There has to be an abiding focus and set of integrating forces at play. The initial right drivers set these forces in motion, and our developed version of the drivers in action take us to the next stage. One method we use to get at the most practical, powerful, cohesive ideas is to work with practitioners who have done it and to ask them what they were thinking and how they went about it. Two of these people are Laura Schwalm, who was superintendent from 2000 to 2013, and her successor, Gabriela Mafi, of Garden Grove Unified School District in the Anaheim area. Garden Grove is high-poverty and diverse (mostly Latinos and Vietnamese, with some 85 percent on free lunch) and has about 80 schools. When Schwalm began her stint, the district was well below the state average on all measures of performance. Steadily thereafter, and to the present, they have moved well above the state average (for a third-party research study, see Knudson, 2013). Here is what Schwalm (personal communication, July 2014) highlights about the journey:
You need to be preoccupied with focus: a state or condition per- mitting clear perception or understanding; to direct your attention or effort to something specific; a main purpose or interest; direction. With so many issues that feel urgent, the necessity to focus is often overwhelmed by the number and magnitude of the problems faced by the system leader. You need one main thing or central improvement strategy that consists of the leaders nonnegotiable view of what, over time, will have the greatest impact on improving the systems performance for children. As superintendent of GGUSD [Garden Grove Unified School District], my big circle was increasing the capacity of the adults in the system to support improved student outcomes. Within that circle, I prioritized building teacher capacity by focusing on improved pedagogy and building principal capacity to support teacher growth. While that was my first priority, the focus also included building capacity of classi- fied employees and building the capacity of parents to support what teachers were asking of students as well as to push on us. Each of these had multiple entry points, which evolved over the years, and as we made strides in each we continued to refine the work.

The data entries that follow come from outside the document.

Lemma step_ignores_rates_witness :
  let h := world.exported examples.refStd
             (with_qolRate (with_rate examples.colony (mkResources 1 2 3 4))
                           5) in
  let h' := world.exported examples.refStd examples.colony in
  world.deref (world.step h world.Other) world.Other =
  world.deref (world.step h' world.Other) world.Other.
Proof.
  intros h h'.
  apply (step_ignores_rates h h' world.Other world.Other);
    [discriminate | discriminate | reflexivity ..].
Defined.

(** *** The reference planet itself *)

(** A number divided by zero is an infinity or NaN, and divided by itself
    then NaN. *)
Lemma div_zero_self (w : float) : (w / 0) / (w / 0) = nan.
Proof.
  apply Prim2SF_inj.
  rewrite (div_spec (w / 0) (w / 0)), (div_spec w 0), Prim2SF_zero.
  unfold SF64div.
  destruct (Prim2SF w) as [s | s | | s m e]; reflexivity.
Qed.

(** [mu] leaves the population of the planet it is called on alone. *)
Lemma mu_population (h : world.Heap) (this : world.Obj) (r : ResName) :
  r <> population ->
  res_population (available (world.deref (snd (world.mu h this r)) this)) =
  res_population (available (world.deref h this)).
Proof.
  intros Hr. destruct h as [ref p]. unfold world.mu. cbn zeta.
  destruct (get (available _) r =? 0); cbn [snd];
    destruct this, r; try contradiction; reflexivity.
Qed.

(** With nobody on the reference planet its per-capita figures are those
    of a division by zero, and its birth rate is NaN. *)
Lemma birthRate_reference_nobody (h : world.Heap) :
  res_population (available (world.reference h)) = 0 ->
  world.birthRate h world.Reference = nan.
Proof.
  intros H0.
  assert (Hq : world.quench h world.Reference = nan).
  { unfold world.quench, waterPerCapita. cbn [world.deref].
    now rewrite H0, div_zero_self. }
  assert (Hf : world.fullness h world.Reference = nan).
  { unfold world.fullness, foodPerCapita. cbn [world.deref].
    now rewrite H0, div_zero_self. }
  assert (Hp : world.productivity h world.Reference = nan).
  { unfold world.productivity, world.qolPerCapita. cbn [world.deref].
    now rewrite H0. }
  unfold world.birthRate. now rewrite Hq, Hf, Hp.
Qed.

(** [birth] on a reference planet of one leaves a population of NaN. *)
Lemma birth_reference_of_one (h : world.Heap) :
  res_population (available (world.reference h)) = 1 ->
  res_population
    (available (world.reference (snd (world.birth h world.Reference)))) = nan.
Proof.
  intros H1. unfold world.birth. cbn zeta. cbn [snd].
  set (h1 := world.assign h world.Reference attrited).
  assert (Ha : res_population (available (world.reference h1)) = 0).
  { unfold h1, attrited, setPopulation. cbn. now rewrite H1. }
  rewrite (birthRate_reference_nobody h1 Ha).
  cbn [world.assign world.reference setPopulation available with_available
       set res_population].
  now rewrite Ha.
Qed.

(** On a living planet the population after [step] is the one [birth]
    leaves, and [birth] starts from the population [step] started with:
    the three calls of [mu] and the rates stored between do not touch it. *)
Lemma step_population_shared (h : world.Heap) (this : world.Obj) :
  dead (world.deref h this) = false ->
  exists h3,
    res_population (available (world.deref h3 this)) =
    res_population (available (world.deref h this)) /\
    res_population (available (world.deref (world.step h this) this)) =
    res_population
      (available (world.deref (snd (world.birth h3 this)) this)).
Proof.
  intros Halive. unfold world.step, dead in *. rewrite Halive.
  pose proof (mu_population h this water ltac:(discriminate)) as F1.
  destruct (world.mu h this water) as [r1 h1]. cbn [snd] in F1.
  set (g1 := world.assign h1 this _).
  assert (G1 : res_population (available (world.deref g1 this)) =
               res_population (available (world.deref h this))).
  { rewrite <- F1. unfold g1. destruct this; reflexivity. }
  pose proof (mu_population g1 this food ltac:(discriminate)) as F2.
  destruct (world.mu g1 this food) as [r2 h2]. cbn [snd] in F2.
  set (g2 := world.assign h2 this _).
  assert (G2 : res_population (available (world.deref g2 this)) =
               res_population (available (world.deref h this))).
  { rewrite <- G1, <- F2. unfold g2. destruct this; reflexivity. }
  pose proof (mu_population g2 this energy ltac:(discriminate)) as F3.
  destruct (world.mu g2 this energy) as [r3 h3]. cbn [snd] in F3.
  set (g3 := world.assign h3 this _).
  assert (G3 : res_population (available (world.deref g3 this)) =
               res_population (available (world.deref h this))).
  { rewrite <- G2, <- F3. unfold g3. destruct this; reflexivity. }
  exists g3. split; [exact G3 |].
  destruct (world.birth g3 this) as [r4 h4]. cbn [snd].
  destruct this; reflexivity.
Qed.

(** X20.  The reference planet is not a planet like the others: [step]
    called on the reference itself, with a population of exactly 1, leaves
    its population NaN, so it is not dead, where any other planet of one is
    dead after the day.  Once its one inhabitant is subtracted the
    reference's own figures per person are divisions by zero, and it is
    measured against them. *)
Theorem reference_last_inhabitant (h : world.Heap) :
  res_population (available (world.reference h)) = 1 ->
  let h' := world.step h world.Reference in
  is_nan (res_population (available (world.reference h'))) = true /\
  dead (world.reference h') = false.
Proof.
  intros H1. cbn zeta.
  assert (Halive : dead (world.deref h world.Reference) = false).
  { unfold dead. cbn [world.deref]. now rewrite H1. }
  destruct (step_population_shared h world.Reference Halive)
    as (h3 & Hpop & Hstep).
  cbn [world.deref] in Hpop, Hstep. rewrite H1 in Hpop.
  assert (Hnan : res_population
                   (available (world.reference (world.step h world.Reference)))
                 = nan).
  { rewrite Hstep. now apply birth_reference_of_one. }
  unfold dead. now rewrite Hnan.
Qed.

Lemma reference_last_inhabitant_witness :
  dead (world.reference
          (world.step (world.exported examples.refStd examples.colony)
                      world.Reference)) = false.
Proof.
  apply (reference_last_inhabitant
           (world.exported examples.refStd examples.colony)).
  reflexivity.
Defined.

Gabriela Mafi is carrying on and deepening the work at Garden Grove. Schwalm now works with us more widely in California in maximizing what we call leadership from the middle (LFTM). LFTM is based on the assumption that the center (the government) cannot effectively run large complex systems and that local school autonomy, if left on its own, will never add up. Hargreaves and Braun (2012) first identified LFTM as a powerful strategyhence, the notion that clusters of districts working and learning together on specific solutions and working on coherence, really, is the way to go. There are a growing number of overlapping clusters of districts (over 50 clusters in our last count) working in such fashion. With 1,009 districts, greater coherence through the middle can be a powerful force for coherence statewide. The idea is that these clusters become better partners upward to the state and within their own communities through greater focus and capacity.

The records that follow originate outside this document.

Example example_file_loads :
  load_prepayment_schedule example_file = Some (example_frame, example_months).
Proof. reflexivity. Qed.

(** The cells of the specification: "46248", "N/A" and a blank. *)
Example reference_46248 :
  cast_Int64 (to_numeric (read_cell "46248")) = Returned (VInt 46248)
  /\ reference_text (VInt 46248) = Returned "46248".
Proof. split; reflexivity. Qed.

Example reference_not_available :
  cast_Int64 (to_numeric (read_cell "N/A")) = Returned VNA
  /\ cast_Int64 (to_numeric (read_cell "")) = Returned VNA
  /\ cast_Int64 (to_numeric (read_cell "pending")) = Returned VNA
  /\ reference_text VNA = Returned "N/A".
Proof. repeat split; reflexivity. Qed.

Lemma fractional_reference_aborts_load_example :
  load_prepayment_schedule fractional_file = None.
Proof.
  apply (fractional_reference_aborts_load (P := plain_pandas) fractional_file
           {| columns := ["Prepayment Item"; "Reference"; "Jan-24"];
              rows := [ [("Prepayment Item", VStr "Insurance");
                         ("Reference", VStr "1001"); ("Jan-24", VStr "-100.00")];
                        [("Prepayment Item", VStr "Rent");
                         ("Reference", VStr "462.5"); ("Jan-24", VStr "-50.00")] ] |}
           [("Prepayment Item", VStr "Rent");
            ("Reference", VStr "462.5"); ("Jan-24", VStr "-50.00")]
           (double (4625 # 10))).
  - reflexivity.
  - simpl. auto.
  - simpl. auto.
  - reflexivity.
  - reflexivity.
Defined.



Example unreferenced_file_loads :
  load_prepayment_schedule unreferenced_file = Some (unreferenced_frame, ["Jan-24"]).
Proof. reflexivity. Qed.

Lemma absent_reference_breaks_generation_example :
  generate_accounting_entries unreferenced_frame ["Jan-24"] "2024-01"
  = Raised ValueError.
Proof.
  apply (absent_reference_breaks_generation (P := plain_pandas) unreferenced_file
           {| columns := ["Prepayment Item"; "Total Amount"; "Jan-24"];
              rows := [ [("Prepayment Item", VStr "Insurance");
                         ("Total Amount", VStr "1200");
                         ("Jan-24", VStr "-100.00")] ] |}
           unreferenced_frame ["Jan-24"] "2024-01" 2024 1).
  - reflexivity.
  - simpl. intros [H | [H | [H | []]]]; discriminate.
  - reflexivity.
  - discriminate.
  - reflexivity.
  - reflexivity.
Defined.

(** The same frame and a period outside the schedule: the loop is not
    entered and the generator returns. *)
Example absent_reference_absent_period :
  generate_accounting_entries unreferenced_frame ["Jan-24"] "2024-02" = Returned [].
Proof. reflexivity. Qed.

Lemma load_failure_is_untagged_example :
  load_prepayment_schedule None = None
  /\ load_prepayment_schedule (Some [["Prepayment schedule"]; ["Financial year 2024"]])
     = None
  /\ load_prepayment_schedule monthless_file = None.
Proof.
  split; [ | split].
  - apply (proj1 (load_failure_is_untagged (P := plain_pandas) None) eq_refl).
  - apply (proj1 (proj2 (load_failure_is_untagged (P := plain_pandas) _))
             [["Prepayment schedule"]; ["Financial year 2024"]] eq_refl eq_refl).
  - apply (proj2 (proj2 (load_failure_is_untagged (P := plain_pandas) monthless_file))
             _ ["Items"; "Invoice number"; "Total"] [["Insurance"; "1001"; "-100.00"]]
             eq_refl eq_refl eq_refl).
Defined.

(** C6, as the specification states it, fails: the three failures are
    caught as three different exceptions, and the loader returns [None] for
    each, so no function of the returned value gives the category back. *)
Lemma load_failures_not_distinguishable :
  load_body None = Raised FileNotFoundError
  /\ load_body (Some []) = Raised EmptyDataError
  /\ load_body monthless_file = Raised ValueError
  /\ ~ exists category : option (DataFrame * list string) -> exn,
         category (load_prepayment_schedule None) = FileNotFoundError
         /\ category (load_prepayment_schedule (Some [])) = EmptyDataError
         /\ category (load_prepayment_schedule monthless_file) = ValueError.
Proof.
  repeat split; try reflexivity.
  intros (category & Hmissing & Hempty & _).
  change (load_prepayment_schedule None)
    with (@None (DataFrame * list string)) in Hmissing.
  change (load_prepayment_schedule (Some []))
    with (@None (DataFrame * list string)) in Hempty.
  congruence.
Qed.

(** ** From the loader to the generator *)

Lemma Forall2_In_r {A B : Type} (R : A -> B -> Prop) (l : list A) (l' : list B)
    (b : B) :
  Forall2 R l l' -> In b l' -> exists a, R a b.
Proof.
  induction 1 as [ | x y l l' Hxy _ IH]; intros Hin; [contradiction | ].
  destruct Hin as [<- | Hin]; [exists x; assumption | apply IH; assumption].
Qed.

Section LoaderTypes.
Context `{P : Pandas}.

Lemma aligned_coerce_month (df : DataFrame) (col : string) :
  aligned df -> aligned (coerce_month df col).
Proof. apply aligned_setitem. Qed.

Lemma coerce_month_floats (df : DataFrame) (col : string) (d : value) :
  aligned df ->
  Forall (fun v => is_float v = true) (column_values (coerce_month df col) col d).
Proof.
  intros Hal. unfold coerce_month. rewrite column_values_setitem_same.
  - apply Forall_map, Forall_forall. intros v _. unfold numeric_fillna0.
    destruct (to_numeric v); reflexivity.
  - unfold getitem. rewrite !length_map. reflexivity.
  - assumption.
Qed.

Lemma fold_coerce_month_floats (label : string) (d : value) (months : list string) :
  forall df,
    aligned df ->
    In label months
    \/ Forall (fun v => is_float v = true) (column_values df label d) ->
    Forall (fun v => is_float v = true)
      (column_values (fold_left coerce_month months df) label d).
Proof.
  induction months as [ | col months IH]; intros df Hal Hcase; simpl.
  - destruct Hcase as [[] | Hfloats]. assumption.
  - apply IH; [apply aligned_coerce_month; assumption | ].
    destruct (string_dec col label) as [-> | Hne].
    + right. apply coerce_month_floats. assumption.
    + destruct Hcase as [[Heq | Hin] | Hfloats]; [contradiction | left; assumption | ].
      right. rewrite coerce_month_other; assumption.
Qed.

Lemma cast_Int64_typed (n : option float64) (v : value) :
  cast_Int64 n = Returned v -> reference_typed v = true.
Proof.
  unfold cast_Int64. destruct n as [q | ].
  - destruct (_ && _); [ | discriminate]. intros H. injection H as <-. reflexivity.
  - intros H. injection H as <-. reflexivity.
Qed.

(** The rows of a frame loaded from a source with a reference column are
    rows of a schedule, for every month column the loader reports. *)
Lemma loaded_rows_are_schedule_rows (file : option (list (list string)))
    (raw df : DataFrame) (cols : list string) (label : string) :
  read_schedule file = Returned raw ->
  In "Reference" (columns raw) ->
  load_prepayment_schedule file = Some (df, cols) ->
  in_columns label cols = true ->
  forallb (is_schedule_row label) (rows df) = true.
Proof.
  intros Hread Hin Hload Hlabel.
  pose proof (load_reference_rows _ _ _ _ Hread Hin Hload) as Hrefs.
  apply load_Some in Hload. rewrite (load_body_after_read _ _ Hread) in Hload.
  destruct (normalise_schedule_inv _ _ _ Hload) as (df1 & Href & Hcols & _ & Hdf).
  destruct (coerce_reference_present _ _ Hin Href) as (ints & _ & Hdf1).
  apply in_columns_In in Hlabel.
  assert (Hmonth : is_month_column label = true).
  { rewrite Hcols in Hlabel. apply filter_In in Hlabel. tauto. }
  assert (Hfloats : Forall (fun v => is_float v = true)
                      (column_values df label (VInt 0))).
  { rewrite Hdf. unfold finish_schedule.
    assert (Hfold : Forall (fun v => is_float v = true)
                      (column_values (fold_left coerce_month cols df1) label (VInt 0))).
    { apply fold_coerce_month_floats; [ | left; assumption].
      rewrite Hdf1. apply aligned_setitem, (aligned_read_schedule _ _ Hread). }
    destruct (in_columns _ _); [assumption | ].
    unfold setitem_scalar. rewrite column_values_setitem_other; [assumption | | ].
    - apply repeat_length.
    - intros <-. discriminate. }
  apply forallb_forall. intros row Hrow. unfold is_schedule_row.
  apply andb_true_intro. split.
  - destruct (Forall2_In_r _ _ _ _ Hrefs Hrow) as (source & Hcast).
    apply (cast_Int64_typed _ _ Hcast).
  - rewrite Forall_forall in Hfloats. apply Hfloats.
    unfold column_values. apply in_map_iff. exists row. split; [reflexivity | assumption].
Qed.

(** So the generator returns on every frame loaded from a source with a
    reference column, whatever the period. *)
Lemma generate_returns_on_loaded (file : option (list (list string)))
    (raw df : DataFrame) (cols : list string) (target : string) :
  read_schedule file = Returned raw ->
  In "Reference" (columns raw) ->
  load_prepayment_schedule file = Some (df, cols) ->
  exists es, generate_accounting_entries df cols target = Returned es.
Proof.
  intros Hread Hin Hload.
  destruct (strptime_Y_m target) as [[y m] | e] eqn:Hparse.
  - destruct (in_columns (strftime_b_y y m) cols) eqn:Hcol.
    + destruct (generate_over_schedule df cols target y m Hparse Hcol)
        as (groups & Hgen & _).
      * apply (loaded_rows_are_schedule_rows _ _ _ _ _ Hread Hin Hload Hcol).
      * eexists. exact Hgen.
    + exists []. unfold generate_accounting_entries. rewrite Hparse, Hcol. reflexivity.
  - exists []. unfold generate_accounting_entries.
    rewrite Hparse, (strptime_raises_ValueError _ _ Hparse). reflexivity.
Qed.

End LoaderTypes.

(** ** From the reference cells to the postings *)

Lemma Forall2_and_r {A B : Type} (R : A -> B -> Prop) (S : B -> Prop)
    (l : list A) (l' : list B) :
  Forall2 R l l' -> Forall S l' -> Forall2 (fun a b => R a b /\ S b) l l'.
Proof.
  induction 1 as [ | a b l l' Hab _ IH]; intros Hall; [constructor | ].
  inversion Hall; subst. constructor; [split; assumption | apply IH; assumption].
Qed.

Section ReferencesShown.
Context `{P : Pandas}.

Speaking of the whole state, we also asked Davis Campbell, one of our close colleagues and partners in this work, why he thought the right drivers was the way to go. Campbell has seen it all over the past four decades in California. Campbell is a former deputy superintendent of the CDE (where in our language he was in charge of implementing the wrong drivers) and is currently on the board of the Stuart Foundation (one of the main funders of the right drivers work in the state) and on the faculty at UC Davis, where he has helped develop a superintendent leadership program. Here is what he said:
California has always been known as having a strong top-down education governance system. But this system has also, in recent years, been characterized as very dysfunctional with shifting power centers at the state level. All of this has led to a high level of stress between the state educational agency and school districts. For the state education agency in California to be truly effective, there needs to be a conscious shift in both the mind-set of the staff and the basic culture of the organization. Historically, the Department of Education has operated on the assumption that mandating statewide reforms could solve problems in public education and that the states job was to police districts to ensure that the state requirements, which define those programs or reforms, were met. This created a basic compliance mind-set and organizational culture in the department. It also created a perception that the people in Sacramento knew better than the professionals in the districts. The state has focused on inputs to districts rather than helping them improve their outputs to children.

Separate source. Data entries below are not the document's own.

(* ===== verification/_CoqProject ===== *)
-Q . S2P
Prelude.v
Events.v
Machine.v
Frame.v
RefEnv.v
Irq.v
Flash.v
Dma.v
Pins.v
Tim.v
Alarm.v
Uart.v
Pio.v
Line.v
Spi.v
I2c.v
Adc.v
UartLog.v
Hid.v
Usb.v
UsbDescriptors.v
Alloc.v
Wifi.v
LwipSock.v
SockWrite.v
Platform.v
Completion.v
Claim.v
SpiQueue.v
SpiSteps.v
Main.v
Loop.v
Confine.v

School districts, however, need something very different. They need professional leadership from the state that is informed by deep thinking about strategies that help districts build capacity to undergo systems change. The districts need the state to understand that major reforms such as the Local Control Funding Formula will have limited impact on their own unless they are utilized as tools to open up the system.
The state projects a top-down image, districts want a resource, and a partner not a parent. What districts dont need are more rules and regulations. What they need and want is a state agency whose primary goal and mission, their internal compass so to speak, is to find ways to connect them with high-performing professionals and systems in a collaborative and mutually reinforcing way. The state needs to help find ways to empower successful professionals, in both teaching and administration, and provide them the opportunity to influence their colleagues in a comprehensive, sustained way.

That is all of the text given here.